AN IMAGE IS WORTH 16X16 WORDS: TRANSFORMERS FOR IMAGE RECOGNITION AT SCALE
Found an interesting thread on Twitter:
Request for Counterparty: I would like to make a Erlich / Buffett bet on a proposition similar to:
“On 1/1/2027, a Transformer-like will continue to hold the SoTA in effectively all benchmarked NLP tasks.”
I would be taking the negative position.
–– Sasha Rush @srush_nlp, March 1, 2022
I would put my bet on something new and cool that will replace Transformer in the decade to come. Not just because I have faith in us and our creativity, but also I am starting to get tired of seeing x-former papers gushing out arxiv everyday.
It is really fascinating to see we human beings as a whole, are making amazing progress virtually from nothing, completely bootstrapping our way into civilization and intelligence. A small step in one direction might lead to leaps in others. Just like Transformers, the go-to architecture and SOTA backbone in NLP in recent years, now are flourishing in computer vision as well.
The latest version of the paper was published on arxiv on 3 June 2021 when Transformer is already a catchy phrase in NLP and CNN has long been the dominant type of architecture used for computer vision.
Ideas
The idea of this paper is really simple – adopting Transformer for computer vision, mainly for image classification with minimal modification, so that implementation could easily be as efficient and scalable as normal Transformers.
When trained on mid-sized datasets such as ImageNet without strong regularization, these models yield modest accuracies of a few percentage points below ResNets of comparable size. This seemingly discouraging outcome may be expected: Transformers lack some of the inductive biases inherent to CNNs, such as translation equivariance and locality, and therefore do not generalize well when trained on insufficient amounts of data.

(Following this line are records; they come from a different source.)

(** * Statistical shape model notebook: the numerical core

    A shallow embedding of [NoteBookSSM__SummerSchool_students.ipynb]:
    the shape-matrix loop, the mean/centering cells, the use the notebook
    makes of a fitted [PCA] object (components, transform), the
    reconstruction cells, the mode-perturbation cell, the introductory
    covariance/eigh comparison, the point-cloud reader and reshape, and
    the cumulative-variance cells.

    Arrays are MathComp matrices; a one-dimensional NumPy array of length
    [n] is a row vector ['rV_n].  Scalars range over an ordered field.
    The properties stated of the notebook's own cells are those on which
    rounding has no say: moving, slicing and re-ordering data, indices
    and orders, adding zero, negating.  Where rounding decides, the line
    is evaluated in binary64 (module [Float64]).
    [sklearn.decomposition.PCA] and [np.linalg.eigh] are library calls;
    they enter through the relation between their input and their output
    attributes that the libraries document, and the comparison of the two
    is about that documented relation. *)

From HB Require Import structures.
From mathcomp Require Import ssreflect ssrfun ssrbool eqtype ssrnat seq path div choice.
From mathcomp Require Import fintype tuple finfun bigop order ssralg ssrnum ssrint rat matrix.
From mathcomp Require Import ring_tactic field_tactic.
From Stdlib Require Import Floats.

Set Implicit Arguments.
Unset Strict Implicit.
Unset Printing Implicit Defensive.

Import GRing.Theory Num.Theory Order.POrderTheory Order.TotalTheory.

(** ** The shape-matrix cell (cell 11) *)

Module ShapeMatrixBuilder.

Section Builder.

(** The coordinate type; nothing in this cell computes with it. *)
Variable T : Type.

(** What [polydata.GetPoints()] gives for one file: the points in file
    order. *)
Definition vtkPoints := seq (T * T * T).

Definition GetNumberOfPoints (points : vtkPoints) : nat := size points.

(** [points.GetPoint(i)] is the triple [(x, y, z)] of point [i]; the loop
    only asks for [i < n_points]. *)
Definition GetPoint (points : vtkPoints) (i : nat) : seq T :=
  if drop i points is (x, y, z) :: _ then [:: x; y; z] else [::].
(** * A shallow embedding of the warehouse support bot (app.py)

    The development follows the layout of the program: text helpers of the
    Python runtime, the safety gate, the table heuristic, the mail delivery
    and escalation workflow, and finally the Flask routes, which form the
    conversation state machine.

    Text.  A Python [str] is modelled by a Rocq [string] whose characters are
    read as the code points 0..255 (the Latin-1 range).  On that range the
    tables below ([isspace], [is_word], [lower_char], [upper_char]) are the
    ones of the CPython Unicode database.  Message literals of the program
    that contain characters outside that range are kept as the bytes of the
    source file; they are only ever appended to the transcript. *)

From stdpp Require Import gmap strings list.
From Stdlib Require Import NArith ZArith Ascii String Bool Lia.

Local Open Scope string_scope.

(** ** Python text primitives *)

Module PyStr.

Definition ord (c : ascii) : N := N_of_ascii c.

Definition between (lo hi n : N) : bool := (lo <=? n)%N && (n <=? hi)%N.

(** [str.isspace] on one character, as used by [str.strip()]. *)
Definition isspace (c : ascii) : bool :=
  let n := ord c in
  between 9 13 n || between 28 32 n || (n =? 133)%N || (n =? 160)%N.

(** The class [\w] of the [re] module for [str] patterns. *)
Definition is_word (c : ascii) : bool :=
  let n := ord c in
  between 48 57 n || between 65 90 n || (n =? 95)%N || between 97 122 n
  || (n =? 170)%N || between 178 179 n || (n =? 181)%N || between 185 186 n
  || between 188 190 n || between 192 214 n || between 216 246 n
  || between 248 255 n.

However, the picture changes if the models are trained on larger datasets (14M-300M images). We find that large scale training trumps inductive bias. Our Vision Transformer (ViT) attains excellent results when pre-trained at sufficient scale and transferred to tasks with fewer datapoints.
Above two paragraphs basically tell us that pre-training with a large dataset closes the gap between Transformers and powerful CNNs. It sort of echos the same story that usually goes along with Transformer: though data-hungry, the model can learn information comparable to [placeholder].
Naturally, it makes sense to further explore this gap, such as @han_2021.
In a similar situation, in their scaling section, ViT catches up when the pre-training dataset grows, surpassing the hybrid (ResNet + ViT).
Efficiency and Cost
ViT models are more efficient, both in terms of data and training cost.
Vision Transformers generally outperform ResNets with the same computational budget. Hybrids improve upon pure Transformers for smaller model sizes, but the gap vanishes for larger models.
Finally, the ViT-L/16 model pre-trained on the public ImageNet-21k dataset performs well on most datasets too, while taking fewer resources to pre-train: it could be trained using a standard cloud TPUv3 with 8 cores in approximately 30 days.
Who else is rich in money or in time for pre-training other than those giant tech companies? Admittedly, it is good that they report these numbers unlike many papers barely mention anything about the cost.
Image VS. Text
\(16\times16\) does not seem like a lot, especially when you think about typically sequence length in NLP tasks (512 ~ 1024), even when they crack up the resolution to have \(32 \times 32\) patches, it is only done during fine-tuning. I wonder how this might demonstrate the information density in images vs in text and also in fields where two modalities overlap such as document analysis, would this architecture or assumption still hold? (e.g. 1D VS. 2D positional embeddings)
What’s Next?
A new architecture MLP-Mixer is in town to compete with both CNN and Transformer. Hopefully we can expect some CV-native architectures as well.